-- Opening Marker --
(* ===== verification/StartSpec.v ===== *)
(** * Starting a process with its first thread

    The sequence [process_create], [thread_create], [thread_add] with which
    [kernel_main] and the reaper's [reaper_init] ([kernel/task/reaper.c])
    populate the kernel, against the invariant [system_ok] that ties the
    processes, the threads, the kernel stacks and the heap together. *)

From S2P Require Import Prelude Layout Bitmap Machine Pmm DList ListFamily CString Ram Words Paging PagingSpec Vam Vmm Heap HeapSpec HeapRoom HeapSupply TaskSpace Task TaskSpec TaskOps Sync SyncSpec Fs Console ConsoleSpec Kernel Printing Process Lifecycle ElfSpec TaskDemo ThreadStack ProcessSpec ThreadSpec ThreadLife ReapSpec.

(** ** The stack region *)

(** The stacks that share the table of the idle thread's. *)
Definition FIRST_STACKS : Z := 256.

(** Every free slot among them can be mapped. *)
Definition stacks_ready (kd : Z) (v : vam) (m : machine) : Prop :=
  forall n, 0 <= n < FIRST_STACKS -> slot_used v n = false -> slot_ready kd kd n m.

Section Stacks.
Context (kd : Z).
Implicit Types (m : machine) (v : vam) (n i j : Z).

Lemma first_stack_pde n : 0 <= n < FIRST_STACKS -> slot_pde n = 832.
Proof. unfold FIRST_STACKS, slot_pde. lia. Qed.

(** What the kernel's tables hold decides it. *)
Lemma slot_ready_same d n m m' : same_kernel kd m m' -> slot_ready kd kd n m ->
  present (pde m' d (slot_pde n)) = true -> table_of m' d (slot_pde n) = table_of m kd (slot_pde n) -> slot_ready kd d n m'.
Proof.
  intros Hs Hr Hp Et. destruct (slot_pde_range kd kd n m Hr) as [Hi _]. pose proof Hr as [H1 H2 H3 _ H5 (i & [Hi1 Hi2] & H6)].
  pose proof (same_kernel_table _ _ _ _ Hs Hi) as Ek. split.
  - done.
  - by rewrite (sk_pde _ _ _ Hs).
  - by eapply same_kernel_private.
  - by rewrite Ek.
  - intros j Hj. rewrite Ek, (sk_table _ _ _ Hs) by (done || unfold slot_pte; lia). by apply H5.
  - exists i. split; [done|]. by rewrite Ek, (sk_table _ _ _ Hs).
Qed.
(** The machine of a kernel. *)
Definition machine_of (k : kernel) : machine := view k_machine_l k.

Section Lenses.
Implicit Types k : kernel.

Lemma machine_view k : set_view k_machine_l (machine_of k) k = k.
Proof. by destruct k as [[? ?]]. Qed.

Lemma tasks_view k : set_view k_tasks_l (view k_tasks_l k) k = k.
Proof. by destruct k as [[? [[] ? ?]]]. Qed.

Lemma disk_view k : set_view k_disk_l (view k_disk_l k) k = k.
Proof. by destruct k as [[? ?]]. Qed.

(** A routine of a component that leaves its state alone. *)
Lemma wp_reads {S A} (l : lens kernel S) (c : M S A) (P : A -> Prop) (Q : A -> kernel -> Prop) k :
  set_view l (view l k) k = k -> wp c (fun a s => s = view l k /\ P a) (view l k) -> (forall a, P a -> Q a k) ->
  wp (zoom l c) Q k.
Proof.
  intros Hv Hc HQ. apply wp_zoom. eapply wp_mono; [exact Hc|]. intros a s [-> Ha]. rewrite Hv. by apply HQ.
Qed.
End Lenses.

(** A program runs: the current thread belongs to the process [p], whose
    directory, in frame [d], is the one in CR3. *)
Record running (k : kernel) (p d : Z) : Prop := {
  ru_thread : exists t th, current (k_sched k) = Some t /\ threads (k_sched k) !! t = Some th /\ Task.process th = p;
  ru_process : p <> NULL;
  ru_directory : directories (k_sched k) !! p = Some (PHYS_TO_VIRT d);
  ru_space : space (machine_of k) d;
  ru_active : active (machine_of k) d;
}.

(** The bytes from [a] to [a + n] are in user pages of the program. *)
Definition user_range (k : kernel) (d a n : Z) : Prop :=
  n = 0 \/ a + n < 2 ^ 32 /\ forall b, a <= b < a + n -> user_mapped (m_ram (machine_of k)) d b = true.

(** The descriptor is not of an open file. *)
Definition not_open (k : kernel) (p fd : Z) : Prop :=
  fd < 0 \/ PROCESS_MAX_FILES <= fd \/ k_table k !! file_slot p fd = Some false.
-- Closing Marker --
- **Your task**
What lines of the data include the word "Some"? Copy each of them.

- **Output for this exercise**
  ru_thread : exists t th, current (k_sched k) = Some t /\ threads (k_sched k) !! t = Some th /\ Task.process th = p;
  ru_directory : directories (k_sched k) !! p = Some (PHYS_TO_VIRT d);
  fd < 0 \/ PROCESS_MAX_FILES <= fd \/ k_table k !! file_slot p fd = Some false.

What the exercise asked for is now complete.